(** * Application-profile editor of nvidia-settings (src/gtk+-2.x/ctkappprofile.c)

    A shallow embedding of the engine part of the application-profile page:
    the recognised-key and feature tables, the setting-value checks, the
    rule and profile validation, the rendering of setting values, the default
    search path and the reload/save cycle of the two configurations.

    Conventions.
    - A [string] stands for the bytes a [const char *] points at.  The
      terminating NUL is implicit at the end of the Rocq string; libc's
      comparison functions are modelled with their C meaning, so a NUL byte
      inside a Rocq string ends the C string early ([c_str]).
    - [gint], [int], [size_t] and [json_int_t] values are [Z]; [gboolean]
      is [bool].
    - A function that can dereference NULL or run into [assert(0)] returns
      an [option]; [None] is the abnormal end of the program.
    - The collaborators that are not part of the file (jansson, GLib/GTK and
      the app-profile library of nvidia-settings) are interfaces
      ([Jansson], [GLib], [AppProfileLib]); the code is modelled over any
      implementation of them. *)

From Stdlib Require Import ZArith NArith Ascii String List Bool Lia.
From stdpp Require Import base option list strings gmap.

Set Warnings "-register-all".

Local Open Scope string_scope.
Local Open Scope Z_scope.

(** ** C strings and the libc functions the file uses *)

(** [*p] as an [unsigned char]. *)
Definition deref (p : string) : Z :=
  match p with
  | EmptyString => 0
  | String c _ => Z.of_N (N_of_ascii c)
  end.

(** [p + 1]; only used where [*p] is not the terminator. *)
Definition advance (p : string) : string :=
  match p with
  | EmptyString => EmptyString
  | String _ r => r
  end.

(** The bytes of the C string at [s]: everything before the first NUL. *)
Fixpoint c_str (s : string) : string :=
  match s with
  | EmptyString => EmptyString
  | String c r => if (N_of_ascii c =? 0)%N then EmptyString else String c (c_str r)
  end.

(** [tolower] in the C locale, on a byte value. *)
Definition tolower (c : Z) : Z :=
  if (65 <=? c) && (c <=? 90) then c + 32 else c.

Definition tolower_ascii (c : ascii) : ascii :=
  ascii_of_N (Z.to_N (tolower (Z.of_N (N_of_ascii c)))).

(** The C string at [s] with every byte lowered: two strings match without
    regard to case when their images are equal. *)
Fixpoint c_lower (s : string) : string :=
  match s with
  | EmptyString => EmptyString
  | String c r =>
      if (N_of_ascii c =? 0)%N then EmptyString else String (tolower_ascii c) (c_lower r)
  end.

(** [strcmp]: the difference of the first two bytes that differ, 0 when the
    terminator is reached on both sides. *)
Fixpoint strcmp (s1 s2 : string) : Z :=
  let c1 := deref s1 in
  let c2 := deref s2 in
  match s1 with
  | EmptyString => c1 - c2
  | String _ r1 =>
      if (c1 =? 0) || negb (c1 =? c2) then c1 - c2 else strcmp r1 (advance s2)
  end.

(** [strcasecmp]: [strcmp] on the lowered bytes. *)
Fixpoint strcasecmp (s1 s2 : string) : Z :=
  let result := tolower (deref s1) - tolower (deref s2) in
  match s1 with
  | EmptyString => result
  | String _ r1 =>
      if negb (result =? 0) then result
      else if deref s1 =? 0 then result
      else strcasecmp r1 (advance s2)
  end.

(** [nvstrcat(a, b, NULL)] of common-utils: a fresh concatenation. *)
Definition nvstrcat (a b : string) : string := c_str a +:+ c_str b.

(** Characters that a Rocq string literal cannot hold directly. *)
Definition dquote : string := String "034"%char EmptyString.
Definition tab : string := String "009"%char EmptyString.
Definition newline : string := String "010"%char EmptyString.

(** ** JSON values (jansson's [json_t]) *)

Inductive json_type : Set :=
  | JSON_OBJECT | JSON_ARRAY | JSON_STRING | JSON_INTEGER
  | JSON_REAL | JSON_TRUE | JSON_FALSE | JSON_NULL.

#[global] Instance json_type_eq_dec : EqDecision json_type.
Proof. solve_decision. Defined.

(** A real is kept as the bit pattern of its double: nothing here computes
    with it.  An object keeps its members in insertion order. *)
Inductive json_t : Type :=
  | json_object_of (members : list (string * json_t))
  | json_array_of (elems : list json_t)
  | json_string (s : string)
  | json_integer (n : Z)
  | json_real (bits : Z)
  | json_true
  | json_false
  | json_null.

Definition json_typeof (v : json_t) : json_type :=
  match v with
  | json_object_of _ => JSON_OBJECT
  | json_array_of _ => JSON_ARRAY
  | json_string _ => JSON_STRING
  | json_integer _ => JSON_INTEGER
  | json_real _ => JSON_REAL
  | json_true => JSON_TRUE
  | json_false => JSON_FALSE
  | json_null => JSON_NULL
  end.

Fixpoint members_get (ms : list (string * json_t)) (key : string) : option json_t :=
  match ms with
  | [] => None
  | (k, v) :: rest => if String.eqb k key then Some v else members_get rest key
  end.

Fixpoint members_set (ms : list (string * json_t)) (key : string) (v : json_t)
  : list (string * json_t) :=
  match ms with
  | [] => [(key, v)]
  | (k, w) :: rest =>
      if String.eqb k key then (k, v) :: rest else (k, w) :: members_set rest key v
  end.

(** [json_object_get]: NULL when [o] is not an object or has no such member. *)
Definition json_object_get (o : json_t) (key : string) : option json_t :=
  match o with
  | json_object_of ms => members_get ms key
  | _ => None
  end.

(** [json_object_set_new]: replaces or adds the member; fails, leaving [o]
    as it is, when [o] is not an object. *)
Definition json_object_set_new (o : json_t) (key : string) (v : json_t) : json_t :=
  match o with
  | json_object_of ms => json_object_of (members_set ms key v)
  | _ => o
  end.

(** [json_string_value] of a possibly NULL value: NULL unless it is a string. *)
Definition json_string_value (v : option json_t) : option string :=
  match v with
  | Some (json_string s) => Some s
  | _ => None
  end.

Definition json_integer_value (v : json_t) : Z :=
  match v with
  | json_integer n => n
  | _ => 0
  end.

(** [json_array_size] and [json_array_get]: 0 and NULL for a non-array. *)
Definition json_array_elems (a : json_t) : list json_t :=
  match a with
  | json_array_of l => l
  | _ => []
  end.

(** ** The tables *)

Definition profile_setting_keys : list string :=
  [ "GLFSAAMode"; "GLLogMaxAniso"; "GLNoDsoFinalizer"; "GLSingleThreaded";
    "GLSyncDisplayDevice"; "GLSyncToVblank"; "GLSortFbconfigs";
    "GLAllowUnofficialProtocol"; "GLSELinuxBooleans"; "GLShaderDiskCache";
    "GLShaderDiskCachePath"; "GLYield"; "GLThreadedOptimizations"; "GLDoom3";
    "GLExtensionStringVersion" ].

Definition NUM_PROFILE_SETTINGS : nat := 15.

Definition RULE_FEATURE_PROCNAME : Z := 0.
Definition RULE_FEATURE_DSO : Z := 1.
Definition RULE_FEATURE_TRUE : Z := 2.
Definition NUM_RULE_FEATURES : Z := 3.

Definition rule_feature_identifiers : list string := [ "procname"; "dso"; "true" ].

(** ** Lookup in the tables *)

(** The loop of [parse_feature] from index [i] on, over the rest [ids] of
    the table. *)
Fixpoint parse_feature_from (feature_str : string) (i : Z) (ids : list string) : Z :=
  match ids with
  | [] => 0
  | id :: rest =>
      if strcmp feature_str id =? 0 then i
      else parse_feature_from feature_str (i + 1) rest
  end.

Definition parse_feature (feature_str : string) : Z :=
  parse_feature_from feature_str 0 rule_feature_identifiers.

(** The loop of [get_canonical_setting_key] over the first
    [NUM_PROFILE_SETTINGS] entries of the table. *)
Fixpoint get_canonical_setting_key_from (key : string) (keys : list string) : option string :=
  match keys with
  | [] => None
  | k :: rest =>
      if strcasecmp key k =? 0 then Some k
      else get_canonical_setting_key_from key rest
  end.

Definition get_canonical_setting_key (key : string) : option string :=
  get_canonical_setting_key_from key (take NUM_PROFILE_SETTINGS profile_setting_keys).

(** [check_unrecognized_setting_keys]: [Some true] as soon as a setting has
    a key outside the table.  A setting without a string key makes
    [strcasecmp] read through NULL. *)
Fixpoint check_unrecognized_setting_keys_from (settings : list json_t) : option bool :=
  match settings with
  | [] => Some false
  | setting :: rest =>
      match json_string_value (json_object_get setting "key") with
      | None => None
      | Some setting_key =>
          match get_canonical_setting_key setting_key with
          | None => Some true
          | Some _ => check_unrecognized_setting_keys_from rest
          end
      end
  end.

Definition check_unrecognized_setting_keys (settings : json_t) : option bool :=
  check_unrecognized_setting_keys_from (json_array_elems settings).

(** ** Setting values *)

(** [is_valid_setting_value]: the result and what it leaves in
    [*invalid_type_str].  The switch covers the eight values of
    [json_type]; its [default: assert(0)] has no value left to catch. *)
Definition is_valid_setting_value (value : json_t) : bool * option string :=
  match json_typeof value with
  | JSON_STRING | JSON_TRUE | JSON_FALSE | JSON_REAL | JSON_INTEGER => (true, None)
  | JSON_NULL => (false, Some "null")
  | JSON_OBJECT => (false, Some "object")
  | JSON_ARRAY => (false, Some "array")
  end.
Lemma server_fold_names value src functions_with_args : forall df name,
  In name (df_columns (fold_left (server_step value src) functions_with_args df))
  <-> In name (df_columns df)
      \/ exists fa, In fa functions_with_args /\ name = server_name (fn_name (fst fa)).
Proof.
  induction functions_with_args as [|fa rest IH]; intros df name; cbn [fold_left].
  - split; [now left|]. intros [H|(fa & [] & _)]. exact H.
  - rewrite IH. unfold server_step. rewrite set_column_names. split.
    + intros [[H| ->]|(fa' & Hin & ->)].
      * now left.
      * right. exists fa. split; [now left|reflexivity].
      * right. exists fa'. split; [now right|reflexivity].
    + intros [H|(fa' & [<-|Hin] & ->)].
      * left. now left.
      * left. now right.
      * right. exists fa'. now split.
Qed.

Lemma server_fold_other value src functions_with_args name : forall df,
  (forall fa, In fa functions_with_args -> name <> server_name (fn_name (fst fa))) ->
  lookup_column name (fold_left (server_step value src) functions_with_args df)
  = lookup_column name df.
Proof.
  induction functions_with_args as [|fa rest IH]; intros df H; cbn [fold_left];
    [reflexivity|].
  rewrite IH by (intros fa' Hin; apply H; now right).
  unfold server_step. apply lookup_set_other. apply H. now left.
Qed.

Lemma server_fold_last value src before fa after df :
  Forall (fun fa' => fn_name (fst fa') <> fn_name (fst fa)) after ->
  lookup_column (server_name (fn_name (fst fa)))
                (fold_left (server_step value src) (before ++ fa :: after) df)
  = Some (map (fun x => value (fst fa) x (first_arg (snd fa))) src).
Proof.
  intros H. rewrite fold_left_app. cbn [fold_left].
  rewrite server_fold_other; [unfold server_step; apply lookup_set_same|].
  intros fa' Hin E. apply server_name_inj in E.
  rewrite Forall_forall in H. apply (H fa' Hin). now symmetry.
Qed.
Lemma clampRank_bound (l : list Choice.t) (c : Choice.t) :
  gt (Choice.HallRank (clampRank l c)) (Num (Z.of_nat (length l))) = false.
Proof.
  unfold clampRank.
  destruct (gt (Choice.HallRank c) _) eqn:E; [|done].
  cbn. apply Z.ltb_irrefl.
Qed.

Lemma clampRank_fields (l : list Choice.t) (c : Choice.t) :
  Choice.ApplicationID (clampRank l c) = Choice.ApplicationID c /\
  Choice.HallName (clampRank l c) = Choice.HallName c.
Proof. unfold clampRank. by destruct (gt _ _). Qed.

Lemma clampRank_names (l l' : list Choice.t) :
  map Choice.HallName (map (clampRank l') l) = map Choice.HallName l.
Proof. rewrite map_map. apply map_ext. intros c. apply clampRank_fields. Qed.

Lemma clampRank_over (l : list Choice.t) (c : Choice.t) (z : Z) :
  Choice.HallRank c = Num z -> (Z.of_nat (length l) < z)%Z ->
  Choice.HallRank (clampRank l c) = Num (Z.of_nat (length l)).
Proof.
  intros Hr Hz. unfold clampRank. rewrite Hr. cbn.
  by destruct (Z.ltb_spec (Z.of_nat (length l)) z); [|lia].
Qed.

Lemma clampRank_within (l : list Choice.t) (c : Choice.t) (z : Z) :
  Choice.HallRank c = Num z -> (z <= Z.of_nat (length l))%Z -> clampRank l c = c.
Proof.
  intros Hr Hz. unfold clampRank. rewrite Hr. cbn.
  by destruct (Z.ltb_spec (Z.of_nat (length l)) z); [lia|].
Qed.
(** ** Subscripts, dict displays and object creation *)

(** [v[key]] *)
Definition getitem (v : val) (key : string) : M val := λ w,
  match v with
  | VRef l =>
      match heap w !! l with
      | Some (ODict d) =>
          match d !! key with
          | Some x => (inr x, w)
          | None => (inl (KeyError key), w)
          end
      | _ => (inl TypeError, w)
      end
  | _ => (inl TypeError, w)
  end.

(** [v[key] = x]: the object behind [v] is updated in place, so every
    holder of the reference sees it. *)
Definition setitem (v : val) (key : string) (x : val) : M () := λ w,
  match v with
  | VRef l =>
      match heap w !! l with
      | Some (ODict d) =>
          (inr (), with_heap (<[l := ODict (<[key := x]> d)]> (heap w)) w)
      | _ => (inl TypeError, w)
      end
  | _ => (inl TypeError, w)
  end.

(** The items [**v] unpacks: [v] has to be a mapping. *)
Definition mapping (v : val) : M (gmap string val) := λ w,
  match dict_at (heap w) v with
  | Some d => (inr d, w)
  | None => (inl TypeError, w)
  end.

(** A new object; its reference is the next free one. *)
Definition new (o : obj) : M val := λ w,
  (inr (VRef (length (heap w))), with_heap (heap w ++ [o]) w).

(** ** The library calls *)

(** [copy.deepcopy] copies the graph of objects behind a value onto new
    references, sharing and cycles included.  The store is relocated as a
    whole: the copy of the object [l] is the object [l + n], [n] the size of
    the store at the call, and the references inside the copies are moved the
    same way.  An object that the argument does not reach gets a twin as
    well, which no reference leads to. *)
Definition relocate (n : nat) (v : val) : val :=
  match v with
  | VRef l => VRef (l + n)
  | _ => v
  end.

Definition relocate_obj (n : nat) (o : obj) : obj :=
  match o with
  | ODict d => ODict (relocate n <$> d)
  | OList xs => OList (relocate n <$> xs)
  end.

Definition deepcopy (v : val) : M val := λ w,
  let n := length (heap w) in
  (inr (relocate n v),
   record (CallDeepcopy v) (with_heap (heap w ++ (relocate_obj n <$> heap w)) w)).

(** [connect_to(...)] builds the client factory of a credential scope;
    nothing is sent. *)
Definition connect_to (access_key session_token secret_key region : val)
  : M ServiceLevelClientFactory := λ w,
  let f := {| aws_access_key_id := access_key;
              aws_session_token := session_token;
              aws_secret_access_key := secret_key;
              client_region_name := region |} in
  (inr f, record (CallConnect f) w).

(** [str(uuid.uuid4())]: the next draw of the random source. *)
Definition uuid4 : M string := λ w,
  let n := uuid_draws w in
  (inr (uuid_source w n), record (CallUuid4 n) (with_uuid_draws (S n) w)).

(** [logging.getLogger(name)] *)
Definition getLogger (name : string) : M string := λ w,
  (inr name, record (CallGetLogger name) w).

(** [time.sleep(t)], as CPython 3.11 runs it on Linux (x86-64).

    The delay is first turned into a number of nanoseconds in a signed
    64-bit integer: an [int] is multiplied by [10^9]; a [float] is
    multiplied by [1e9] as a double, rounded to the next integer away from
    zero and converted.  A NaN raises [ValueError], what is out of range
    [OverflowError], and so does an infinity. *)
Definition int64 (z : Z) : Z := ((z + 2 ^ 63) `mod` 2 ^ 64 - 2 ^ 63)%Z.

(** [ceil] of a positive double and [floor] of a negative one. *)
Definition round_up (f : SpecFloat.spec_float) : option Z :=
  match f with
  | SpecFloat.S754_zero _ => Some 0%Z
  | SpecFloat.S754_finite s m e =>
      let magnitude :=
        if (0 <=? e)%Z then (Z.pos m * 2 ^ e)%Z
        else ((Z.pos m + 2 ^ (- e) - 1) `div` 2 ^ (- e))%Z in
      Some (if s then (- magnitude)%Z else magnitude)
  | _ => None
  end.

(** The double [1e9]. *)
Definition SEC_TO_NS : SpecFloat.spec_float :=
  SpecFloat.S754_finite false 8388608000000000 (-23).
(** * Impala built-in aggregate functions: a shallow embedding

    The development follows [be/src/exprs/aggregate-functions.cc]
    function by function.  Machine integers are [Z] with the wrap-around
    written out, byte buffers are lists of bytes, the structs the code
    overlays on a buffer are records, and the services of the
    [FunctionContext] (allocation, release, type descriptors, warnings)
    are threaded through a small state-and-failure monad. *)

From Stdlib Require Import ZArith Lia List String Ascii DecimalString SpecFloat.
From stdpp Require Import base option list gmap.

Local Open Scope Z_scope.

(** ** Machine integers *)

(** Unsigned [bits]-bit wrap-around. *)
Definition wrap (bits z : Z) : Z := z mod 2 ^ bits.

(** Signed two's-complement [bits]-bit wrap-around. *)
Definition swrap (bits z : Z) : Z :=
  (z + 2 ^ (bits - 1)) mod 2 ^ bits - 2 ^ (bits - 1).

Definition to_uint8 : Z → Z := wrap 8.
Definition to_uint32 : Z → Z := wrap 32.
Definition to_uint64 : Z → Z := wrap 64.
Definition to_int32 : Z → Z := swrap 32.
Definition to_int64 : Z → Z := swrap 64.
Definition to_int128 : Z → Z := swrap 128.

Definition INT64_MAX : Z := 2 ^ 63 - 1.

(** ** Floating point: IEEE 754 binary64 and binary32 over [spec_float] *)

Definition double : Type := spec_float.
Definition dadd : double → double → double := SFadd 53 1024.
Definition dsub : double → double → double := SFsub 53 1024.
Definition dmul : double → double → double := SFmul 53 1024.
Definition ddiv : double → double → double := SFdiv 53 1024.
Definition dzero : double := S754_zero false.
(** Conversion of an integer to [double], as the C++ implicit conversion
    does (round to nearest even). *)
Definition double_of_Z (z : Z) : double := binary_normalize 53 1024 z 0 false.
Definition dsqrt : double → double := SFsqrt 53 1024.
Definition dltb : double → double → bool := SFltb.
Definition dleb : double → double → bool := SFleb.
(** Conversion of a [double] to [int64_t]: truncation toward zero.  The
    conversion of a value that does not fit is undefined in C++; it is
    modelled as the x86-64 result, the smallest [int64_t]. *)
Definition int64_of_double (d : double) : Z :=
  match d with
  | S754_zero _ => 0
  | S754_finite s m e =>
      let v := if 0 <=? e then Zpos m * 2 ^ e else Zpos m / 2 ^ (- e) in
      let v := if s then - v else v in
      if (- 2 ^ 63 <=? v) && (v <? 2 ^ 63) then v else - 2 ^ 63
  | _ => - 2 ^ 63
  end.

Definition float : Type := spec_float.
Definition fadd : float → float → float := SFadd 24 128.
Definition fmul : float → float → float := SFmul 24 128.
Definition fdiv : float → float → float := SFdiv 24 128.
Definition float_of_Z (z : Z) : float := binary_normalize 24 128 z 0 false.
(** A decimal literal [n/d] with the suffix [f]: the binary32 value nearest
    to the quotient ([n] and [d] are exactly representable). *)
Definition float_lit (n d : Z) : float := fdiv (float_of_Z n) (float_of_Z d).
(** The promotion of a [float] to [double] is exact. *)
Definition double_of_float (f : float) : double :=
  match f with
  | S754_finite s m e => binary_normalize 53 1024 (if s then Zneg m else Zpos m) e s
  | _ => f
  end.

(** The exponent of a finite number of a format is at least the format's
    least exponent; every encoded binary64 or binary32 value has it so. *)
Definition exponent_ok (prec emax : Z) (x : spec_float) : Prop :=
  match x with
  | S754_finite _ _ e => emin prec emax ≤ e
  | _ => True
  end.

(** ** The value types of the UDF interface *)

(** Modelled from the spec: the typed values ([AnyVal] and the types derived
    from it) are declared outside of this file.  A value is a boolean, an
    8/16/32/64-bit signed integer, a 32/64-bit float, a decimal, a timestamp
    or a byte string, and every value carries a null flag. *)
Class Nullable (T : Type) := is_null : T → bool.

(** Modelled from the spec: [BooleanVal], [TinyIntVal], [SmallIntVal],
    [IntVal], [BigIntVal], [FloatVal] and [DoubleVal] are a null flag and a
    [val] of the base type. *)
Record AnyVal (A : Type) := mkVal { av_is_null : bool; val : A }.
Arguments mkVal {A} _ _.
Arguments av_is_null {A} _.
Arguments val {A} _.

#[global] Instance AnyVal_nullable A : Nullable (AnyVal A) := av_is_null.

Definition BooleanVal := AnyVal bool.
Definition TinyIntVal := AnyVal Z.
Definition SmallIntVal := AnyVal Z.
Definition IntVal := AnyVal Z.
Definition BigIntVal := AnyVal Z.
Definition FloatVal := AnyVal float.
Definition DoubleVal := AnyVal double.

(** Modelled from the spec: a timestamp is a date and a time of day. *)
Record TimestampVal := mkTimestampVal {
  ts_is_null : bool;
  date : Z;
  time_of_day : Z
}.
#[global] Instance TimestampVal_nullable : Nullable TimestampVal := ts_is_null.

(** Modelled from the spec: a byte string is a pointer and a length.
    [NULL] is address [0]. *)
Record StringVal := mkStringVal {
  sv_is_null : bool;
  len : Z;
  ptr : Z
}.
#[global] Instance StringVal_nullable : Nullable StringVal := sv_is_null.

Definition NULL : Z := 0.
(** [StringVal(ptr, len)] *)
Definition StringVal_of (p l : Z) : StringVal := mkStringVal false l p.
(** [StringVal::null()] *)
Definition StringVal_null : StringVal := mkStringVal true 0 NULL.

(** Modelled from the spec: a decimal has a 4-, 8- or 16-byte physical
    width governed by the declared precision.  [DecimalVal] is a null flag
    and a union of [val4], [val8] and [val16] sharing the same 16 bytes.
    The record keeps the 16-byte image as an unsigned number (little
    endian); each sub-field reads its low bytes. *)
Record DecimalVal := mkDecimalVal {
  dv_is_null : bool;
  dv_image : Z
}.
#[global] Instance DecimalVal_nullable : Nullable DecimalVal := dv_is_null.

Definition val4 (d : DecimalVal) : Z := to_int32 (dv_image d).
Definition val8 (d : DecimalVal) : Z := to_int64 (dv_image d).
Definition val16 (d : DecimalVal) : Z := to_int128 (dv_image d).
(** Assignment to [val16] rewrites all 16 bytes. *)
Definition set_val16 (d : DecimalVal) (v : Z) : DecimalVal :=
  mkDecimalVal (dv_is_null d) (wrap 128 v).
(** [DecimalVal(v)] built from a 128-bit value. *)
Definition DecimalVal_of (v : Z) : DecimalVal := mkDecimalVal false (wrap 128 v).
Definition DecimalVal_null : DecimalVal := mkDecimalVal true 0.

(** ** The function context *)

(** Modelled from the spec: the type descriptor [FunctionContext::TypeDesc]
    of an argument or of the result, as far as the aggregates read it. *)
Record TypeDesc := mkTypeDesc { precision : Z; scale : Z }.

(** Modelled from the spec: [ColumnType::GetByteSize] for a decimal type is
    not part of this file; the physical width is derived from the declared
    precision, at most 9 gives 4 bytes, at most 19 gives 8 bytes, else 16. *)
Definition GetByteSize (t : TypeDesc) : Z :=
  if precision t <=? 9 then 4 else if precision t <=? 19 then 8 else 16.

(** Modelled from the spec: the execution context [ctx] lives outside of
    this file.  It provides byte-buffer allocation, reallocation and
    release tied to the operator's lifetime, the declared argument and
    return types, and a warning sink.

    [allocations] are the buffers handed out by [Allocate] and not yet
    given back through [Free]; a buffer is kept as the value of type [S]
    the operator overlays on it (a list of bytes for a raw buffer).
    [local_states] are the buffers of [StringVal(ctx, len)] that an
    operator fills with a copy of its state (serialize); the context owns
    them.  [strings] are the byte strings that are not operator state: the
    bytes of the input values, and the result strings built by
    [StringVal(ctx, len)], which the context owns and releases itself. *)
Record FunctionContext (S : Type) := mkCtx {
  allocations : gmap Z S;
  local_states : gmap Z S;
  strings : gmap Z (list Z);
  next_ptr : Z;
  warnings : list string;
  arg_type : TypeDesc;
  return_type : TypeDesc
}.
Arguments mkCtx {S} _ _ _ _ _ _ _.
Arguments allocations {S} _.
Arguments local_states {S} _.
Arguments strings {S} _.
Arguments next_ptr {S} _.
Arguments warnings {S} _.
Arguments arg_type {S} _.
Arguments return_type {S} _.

# What is being asked:
Give back the records above exactly, limited to the lines between the one holding "SpecFloat.S754_zero _ => Some 0%Z" and the one holding "Definition dadd : double", inclusive.

# Answer space:
  | SpecFloat.S754_zero _ => Some 0%Z
  | SpecFloat.S754_finite s m e =>
      let magnitude :=
        if (0 <=? e)%Z then (Z.pos m * 2 ^ e)%Z
        else ((Z.pos m + 2 ^ (- e) - 1) `div` 2 ^ (- e))%Z in
      Some (if s then (- magnitude)%Z else magnitude)
  | _ => None
  end.

(** The double [1e9]. *)
Definition SEC_TO_NS : SpecFloat.spec_float :=
  SpecFloat.S754_finite false 8388608000000000 (-23).
(** * Impala built-in aggregate functions: a shallow embedding

    The development follows [be/src/exprs/aggregate-functions.cc]
    function by function.  Machine integers are [Z] with the wrap-around
    written out, byte buffers are lists of bytes, the structs the code
    overlays on a buffer are records, and the services of the
    [FunctionContext] (allocation, release, type descriptors, warnings)
    are threaded through a small state-and-failure monad. *)

From Stdlib Require Import ZArith Lia List String Ascii DecimalString SpecFloat.
From stdpp Require Import base option list gmap.

Local Open Scope Z_scope.

(** ** Machine integers *)

(** Unsigned [bits]-bit wrap-around. *)
Definition wrap (bits z : Z) : Z := z mod 2 ^ bits.

(** Signed two's-complement [bits]-bit wrap-around. *)
Definition swrap (bits z : Z) : Z :=
  (z + 2 ^ (bits - 1)) mod 2 ^ bits - 2 ^ (bits - 1).

Definition to_uint8 : Z → Z := wrap 8.
Definition to_uint32 : Z → Z := wrap 32.
Definition to_uint64 : Z → Z := wrap 64.
Definition to_int32 : Z → Z := swrap 32.
Definition to_int64 : Z → Z := swrap 64.
Definition to_int128 : Z → Z := swrap 128.

Definition INT64_MAX : Z := 2 ^ 63 - 1.

(** ** Floating point: IEEE 754 binary64 and binary32 over [spec_float] *)

Definition double : Type := spec_float.
Definition dadd : double → double → double := SFadd 53 1024.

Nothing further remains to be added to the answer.